* _Action item_
Within the data that follows, set down exactly the lines from the one containing "sf_files dir : others_kept sb s s' dir" through the one containing "fc_fs : fs_ok sb s';", both ends included.

(Data records)

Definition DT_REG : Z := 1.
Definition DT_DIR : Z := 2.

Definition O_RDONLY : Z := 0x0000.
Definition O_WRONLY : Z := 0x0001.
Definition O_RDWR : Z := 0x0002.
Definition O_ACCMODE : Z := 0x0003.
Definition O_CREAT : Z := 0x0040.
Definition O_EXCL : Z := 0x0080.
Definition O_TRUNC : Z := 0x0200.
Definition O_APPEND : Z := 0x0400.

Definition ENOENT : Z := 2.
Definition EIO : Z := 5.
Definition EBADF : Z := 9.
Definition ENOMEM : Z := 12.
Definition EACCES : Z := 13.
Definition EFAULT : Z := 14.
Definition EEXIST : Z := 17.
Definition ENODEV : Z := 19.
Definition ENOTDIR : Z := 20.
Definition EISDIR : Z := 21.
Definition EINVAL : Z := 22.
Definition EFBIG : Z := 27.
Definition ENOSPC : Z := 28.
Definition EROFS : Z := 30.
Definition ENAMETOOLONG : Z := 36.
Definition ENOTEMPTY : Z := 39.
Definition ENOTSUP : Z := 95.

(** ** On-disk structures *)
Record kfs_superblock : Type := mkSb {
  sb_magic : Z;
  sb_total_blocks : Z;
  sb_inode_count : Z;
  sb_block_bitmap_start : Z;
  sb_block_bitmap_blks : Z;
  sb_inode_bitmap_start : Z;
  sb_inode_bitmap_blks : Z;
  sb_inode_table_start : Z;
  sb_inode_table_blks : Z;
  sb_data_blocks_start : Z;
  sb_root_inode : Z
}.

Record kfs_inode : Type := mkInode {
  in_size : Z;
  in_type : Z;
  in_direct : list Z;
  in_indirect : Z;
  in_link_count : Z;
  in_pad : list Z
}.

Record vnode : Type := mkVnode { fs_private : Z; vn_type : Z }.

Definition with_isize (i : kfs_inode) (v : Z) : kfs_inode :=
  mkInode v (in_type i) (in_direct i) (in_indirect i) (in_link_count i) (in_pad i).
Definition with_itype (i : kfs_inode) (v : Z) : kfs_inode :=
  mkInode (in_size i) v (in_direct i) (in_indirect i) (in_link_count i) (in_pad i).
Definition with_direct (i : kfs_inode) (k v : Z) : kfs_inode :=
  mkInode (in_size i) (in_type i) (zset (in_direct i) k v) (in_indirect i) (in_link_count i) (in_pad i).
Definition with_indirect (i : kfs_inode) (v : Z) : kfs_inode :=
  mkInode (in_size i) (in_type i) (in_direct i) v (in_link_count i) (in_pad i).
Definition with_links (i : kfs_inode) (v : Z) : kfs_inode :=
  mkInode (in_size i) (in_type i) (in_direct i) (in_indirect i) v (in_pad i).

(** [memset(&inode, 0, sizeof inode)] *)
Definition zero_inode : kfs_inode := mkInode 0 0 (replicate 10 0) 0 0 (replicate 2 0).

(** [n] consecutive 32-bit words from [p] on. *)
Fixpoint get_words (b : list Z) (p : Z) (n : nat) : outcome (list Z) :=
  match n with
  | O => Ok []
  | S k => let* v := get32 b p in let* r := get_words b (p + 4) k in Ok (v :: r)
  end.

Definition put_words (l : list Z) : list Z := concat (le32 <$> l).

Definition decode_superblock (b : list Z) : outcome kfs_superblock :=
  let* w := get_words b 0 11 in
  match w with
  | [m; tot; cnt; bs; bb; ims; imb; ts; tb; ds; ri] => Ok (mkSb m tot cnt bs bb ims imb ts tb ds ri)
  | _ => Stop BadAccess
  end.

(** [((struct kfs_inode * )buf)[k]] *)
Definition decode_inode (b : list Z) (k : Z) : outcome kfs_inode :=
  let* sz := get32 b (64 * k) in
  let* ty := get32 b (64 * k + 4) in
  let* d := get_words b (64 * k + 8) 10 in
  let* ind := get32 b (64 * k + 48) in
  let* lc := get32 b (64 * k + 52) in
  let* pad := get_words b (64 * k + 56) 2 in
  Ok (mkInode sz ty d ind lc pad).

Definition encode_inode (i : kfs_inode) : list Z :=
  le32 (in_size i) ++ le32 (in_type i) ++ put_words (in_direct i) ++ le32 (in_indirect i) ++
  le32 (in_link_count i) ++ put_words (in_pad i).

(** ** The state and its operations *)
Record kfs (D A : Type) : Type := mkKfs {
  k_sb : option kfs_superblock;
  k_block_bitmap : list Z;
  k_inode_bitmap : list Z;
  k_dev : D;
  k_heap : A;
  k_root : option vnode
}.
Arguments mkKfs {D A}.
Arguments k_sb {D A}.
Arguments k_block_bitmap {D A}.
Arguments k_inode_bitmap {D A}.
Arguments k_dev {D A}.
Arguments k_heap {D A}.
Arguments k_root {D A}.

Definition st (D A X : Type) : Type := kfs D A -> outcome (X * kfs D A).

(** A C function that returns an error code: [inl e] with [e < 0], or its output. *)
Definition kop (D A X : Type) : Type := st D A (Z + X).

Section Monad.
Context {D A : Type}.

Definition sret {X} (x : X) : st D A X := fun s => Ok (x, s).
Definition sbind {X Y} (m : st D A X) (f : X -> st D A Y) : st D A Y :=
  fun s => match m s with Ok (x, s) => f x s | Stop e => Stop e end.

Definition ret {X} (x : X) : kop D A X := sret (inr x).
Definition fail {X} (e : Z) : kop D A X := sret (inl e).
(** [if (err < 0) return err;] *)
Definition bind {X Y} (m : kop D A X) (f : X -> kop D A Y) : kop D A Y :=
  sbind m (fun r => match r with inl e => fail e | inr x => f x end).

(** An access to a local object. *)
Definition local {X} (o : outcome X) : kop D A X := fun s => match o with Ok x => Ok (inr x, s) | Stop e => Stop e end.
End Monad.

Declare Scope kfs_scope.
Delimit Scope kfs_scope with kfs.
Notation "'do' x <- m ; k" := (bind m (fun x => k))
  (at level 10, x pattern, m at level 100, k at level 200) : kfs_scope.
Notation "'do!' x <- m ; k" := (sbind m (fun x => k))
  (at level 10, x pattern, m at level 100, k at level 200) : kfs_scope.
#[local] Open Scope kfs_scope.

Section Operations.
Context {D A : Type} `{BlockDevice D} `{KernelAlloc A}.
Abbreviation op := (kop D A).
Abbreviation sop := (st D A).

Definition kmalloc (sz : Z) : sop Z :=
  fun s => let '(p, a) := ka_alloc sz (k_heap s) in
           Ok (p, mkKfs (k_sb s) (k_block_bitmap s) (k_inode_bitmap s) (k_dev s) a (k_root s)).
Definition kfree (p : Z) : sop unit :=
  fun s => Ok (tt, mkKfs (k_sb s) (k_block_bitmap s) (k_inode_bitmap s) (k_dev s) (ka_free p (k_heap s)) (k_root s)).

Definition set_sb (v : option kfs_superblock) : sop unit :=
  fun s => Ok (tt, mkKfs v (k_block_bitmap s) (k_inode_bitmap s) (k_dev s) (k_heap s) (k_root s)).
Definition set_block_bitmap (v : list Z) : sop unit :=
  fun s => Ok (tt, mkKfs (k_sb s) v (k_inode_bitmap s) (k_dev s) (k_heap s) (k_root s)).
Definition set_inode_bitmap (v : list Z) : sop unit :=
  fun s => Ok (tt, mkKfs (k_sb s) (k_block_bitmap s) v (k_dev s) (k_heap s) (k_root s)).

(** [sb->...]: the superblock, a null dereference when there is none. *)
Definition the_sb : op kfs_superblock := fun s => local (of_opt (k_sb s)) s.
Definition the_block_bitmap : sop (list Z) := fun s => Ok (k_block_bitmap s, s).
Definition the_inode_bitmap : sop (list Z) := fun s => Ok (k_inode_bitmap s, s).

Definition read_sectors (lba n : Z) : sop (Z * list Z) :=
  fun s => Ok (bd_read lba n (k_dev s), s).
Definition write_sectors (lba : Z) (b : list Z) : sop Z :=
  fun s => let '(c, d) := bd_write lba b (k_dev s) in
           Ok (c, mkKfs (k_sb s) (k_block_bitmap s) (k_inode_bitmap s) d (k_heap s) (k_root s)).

(End Data records)
(Data records)

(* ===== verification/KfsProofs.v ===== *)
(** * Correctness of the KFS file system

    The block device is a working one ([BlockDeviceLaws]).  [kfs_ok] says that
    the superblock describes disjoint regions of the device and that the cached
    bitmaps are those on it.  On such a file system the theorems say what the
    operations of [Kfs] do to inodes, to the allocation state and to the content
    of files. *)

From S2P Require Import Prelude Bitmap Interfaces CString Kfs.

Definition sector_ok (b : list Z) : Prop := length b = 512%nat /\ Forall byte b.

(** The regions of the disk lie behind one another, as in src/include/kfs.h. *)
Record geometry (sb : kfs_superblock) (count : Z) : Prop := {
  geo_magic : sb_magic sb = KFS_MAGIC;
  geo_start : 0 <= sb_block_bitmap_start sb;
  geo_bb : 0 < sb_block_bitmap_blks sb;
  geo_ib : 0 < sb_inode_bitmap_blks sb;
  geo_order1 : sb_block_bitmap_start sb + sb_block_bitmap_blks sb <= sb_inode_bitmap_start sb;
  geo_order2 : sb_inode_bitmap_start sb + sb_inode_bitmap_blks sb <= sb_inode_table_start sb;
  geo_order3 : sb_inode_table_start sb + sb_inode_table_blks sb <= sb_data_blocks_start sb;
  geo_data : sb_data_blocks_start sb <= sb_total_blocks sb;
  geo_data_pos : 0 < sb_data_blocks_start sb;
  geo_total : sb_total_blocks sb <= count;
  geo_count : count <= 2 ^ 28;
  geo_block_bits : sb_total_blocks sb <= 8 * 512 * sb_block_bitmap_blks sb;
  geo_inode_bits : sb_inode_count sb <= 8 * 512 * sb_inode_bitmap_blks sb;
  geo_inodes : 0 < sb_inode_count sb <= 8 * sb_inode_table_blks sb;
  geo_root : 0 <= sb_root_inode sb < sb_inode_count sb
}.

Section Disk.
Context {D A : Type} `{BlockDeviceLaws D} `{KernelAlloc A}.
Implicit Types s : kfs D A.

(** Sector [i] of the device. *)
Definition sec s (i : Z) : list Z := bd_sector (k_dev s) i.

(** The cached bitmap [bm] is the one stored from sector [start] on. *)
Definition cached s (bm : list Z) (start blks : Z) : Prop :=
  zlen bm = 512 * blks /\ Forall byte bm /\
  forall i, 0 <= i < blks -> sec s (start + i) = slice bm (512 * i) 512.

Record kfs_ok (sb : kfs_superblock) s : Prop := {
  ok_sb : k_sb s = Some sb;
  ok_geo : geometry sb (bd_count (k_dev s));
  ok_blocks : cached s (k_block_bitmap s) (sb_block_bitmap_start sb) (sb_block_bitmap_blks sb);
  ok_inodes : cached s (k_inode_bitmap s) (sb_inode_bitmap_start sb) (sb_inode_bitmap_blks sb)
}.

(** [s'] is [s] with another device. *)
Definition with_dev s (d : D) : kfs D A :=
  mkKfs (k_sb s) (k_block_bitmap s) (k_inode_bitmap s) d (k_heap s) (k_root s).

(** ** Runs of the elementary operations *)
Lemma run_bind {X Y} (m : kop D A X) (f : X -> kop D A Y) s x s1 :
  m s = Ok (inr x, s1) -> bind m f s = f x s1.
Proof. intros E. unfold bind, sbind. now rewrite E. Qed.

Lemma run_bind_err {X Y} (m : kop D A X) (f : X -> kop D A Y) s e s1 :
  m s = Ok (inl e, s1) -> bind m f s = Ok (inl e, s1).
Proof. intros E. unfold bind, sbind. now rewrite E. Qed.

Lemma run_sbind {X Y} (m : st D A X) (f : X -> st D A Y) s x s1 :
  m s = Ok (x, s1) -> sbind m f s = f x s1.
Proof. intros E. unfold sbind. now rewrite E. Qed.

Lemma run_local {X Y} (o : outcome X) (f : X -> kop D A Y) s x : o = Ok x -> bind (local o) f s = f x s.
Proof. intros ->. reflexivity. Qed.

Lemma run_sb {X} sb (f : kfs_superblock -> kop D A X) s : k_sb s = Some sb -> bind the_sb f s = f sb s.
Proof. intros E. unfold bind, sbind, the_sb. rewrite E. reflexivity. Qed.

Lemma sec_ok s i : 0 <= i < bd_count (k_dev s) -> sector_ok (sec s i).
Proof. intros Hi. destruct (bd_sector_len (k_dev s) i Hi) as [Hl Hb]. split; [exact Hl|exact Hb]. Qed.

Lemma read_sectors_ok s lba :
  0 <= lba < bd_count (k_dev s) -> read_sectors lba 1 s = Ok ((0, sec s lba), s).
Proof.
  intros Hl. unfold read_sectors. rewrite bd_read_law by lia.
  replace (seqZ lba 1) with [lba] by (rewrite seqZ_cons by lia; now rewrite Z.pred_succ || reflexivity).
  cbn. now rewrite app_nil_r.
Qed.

(End Data records)
(Data records)

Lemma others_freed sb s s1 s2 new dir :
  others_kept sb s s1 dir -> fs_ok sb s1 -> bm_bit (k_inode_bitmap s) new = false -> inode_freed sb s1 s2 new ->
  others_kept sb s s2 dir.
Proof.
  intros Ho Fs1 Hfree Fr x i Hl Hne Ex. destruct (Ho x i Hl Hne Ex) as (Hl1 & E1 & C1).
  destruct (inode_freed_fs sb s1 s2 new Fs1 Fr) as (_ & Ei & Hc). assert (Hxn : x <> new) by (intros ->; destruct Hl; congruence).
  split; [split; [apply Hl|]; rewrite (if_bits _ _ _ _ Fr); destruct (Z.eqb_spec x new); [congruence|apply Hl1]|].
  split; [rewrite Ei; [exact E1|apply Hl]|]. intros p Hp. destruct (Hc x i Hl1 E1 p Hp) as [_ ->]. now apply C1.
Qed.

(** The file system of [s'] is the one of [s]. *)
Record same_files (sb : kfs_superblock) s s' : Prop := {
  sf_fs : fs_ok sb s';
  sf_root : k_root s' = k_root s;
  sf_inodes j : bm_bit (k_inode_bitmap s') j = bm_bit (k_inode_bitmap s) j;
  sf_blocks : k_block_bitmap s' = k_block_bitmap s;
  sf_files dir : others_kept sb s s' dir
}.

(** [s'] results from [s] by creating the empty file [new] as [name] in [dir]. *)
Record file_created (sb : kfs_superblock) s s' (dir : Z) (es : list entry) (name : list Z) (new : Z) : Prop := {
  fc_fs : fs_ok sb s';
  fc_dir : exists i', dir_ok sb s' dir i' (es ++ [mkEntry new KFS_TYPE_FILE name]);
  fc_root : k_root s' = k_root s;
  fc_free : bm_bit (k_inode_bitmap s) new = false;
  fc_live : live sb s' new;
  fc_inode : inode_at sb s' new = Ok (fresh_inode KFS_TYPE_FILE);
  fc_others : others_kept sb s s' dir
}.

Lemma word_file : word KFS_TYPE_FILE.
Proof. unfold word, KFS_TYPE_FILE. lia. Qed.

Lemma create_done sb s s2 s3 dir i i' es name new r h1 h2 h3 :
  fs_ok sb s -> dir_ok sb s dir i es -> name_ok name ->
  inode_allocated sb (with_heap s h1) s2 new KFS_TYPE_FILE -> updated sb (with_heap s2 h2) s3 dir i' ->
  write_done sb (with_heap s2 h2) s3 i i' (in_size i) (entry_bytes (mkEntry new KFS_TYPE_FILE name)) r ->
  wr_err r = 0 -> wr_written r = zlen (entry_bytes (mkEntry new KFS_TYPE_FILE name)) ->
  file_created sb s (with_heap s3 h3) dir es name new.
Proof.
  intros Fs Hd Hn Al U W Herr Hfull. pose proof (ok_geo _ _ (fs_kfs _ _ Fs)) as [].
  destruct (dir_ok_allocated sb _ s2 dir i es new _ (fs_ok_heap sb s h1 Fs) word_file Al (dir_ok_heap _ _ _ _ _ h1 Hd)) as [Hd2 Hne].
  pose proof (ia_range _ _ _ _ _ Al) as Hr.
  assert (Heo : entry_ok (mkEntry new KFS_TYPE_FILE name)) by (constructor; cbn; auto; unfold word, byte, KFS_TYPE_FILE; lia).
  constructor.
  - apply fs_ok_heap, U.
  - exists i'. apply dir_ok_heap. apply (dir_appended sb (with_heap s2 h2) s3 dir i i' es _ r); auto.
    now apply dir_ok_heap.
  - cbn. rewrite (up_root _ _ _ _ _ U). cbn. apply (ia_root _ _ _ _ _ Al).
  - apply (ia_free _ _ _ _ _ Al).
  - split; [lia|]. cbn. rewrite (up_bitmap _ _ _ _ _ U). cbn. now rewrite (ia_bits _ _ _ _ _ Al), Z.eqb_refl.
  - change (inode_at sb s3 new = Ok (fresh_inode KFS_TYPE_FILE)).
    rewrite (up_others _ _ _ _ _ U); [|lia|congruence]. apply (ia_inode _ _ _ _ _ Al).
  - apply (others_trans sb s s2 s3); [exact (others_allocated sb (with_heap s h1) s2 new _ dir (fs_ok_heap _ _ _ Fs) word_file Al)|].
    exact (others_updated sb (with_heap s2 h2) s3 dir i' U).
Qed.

(End Data records)

* _Answer section_
  sf_files dir : others_kept sb s s' dir
}.

(** [s'] results from [s] by creating the empty file [new] as [name] in [dir]. *)
Record file_created (sb : kfs_superblock) s s' (dir : Z) (es : list entry) (name : list Z) (new : Z) : Prop := {
  fc_fs : fs_ok sb s';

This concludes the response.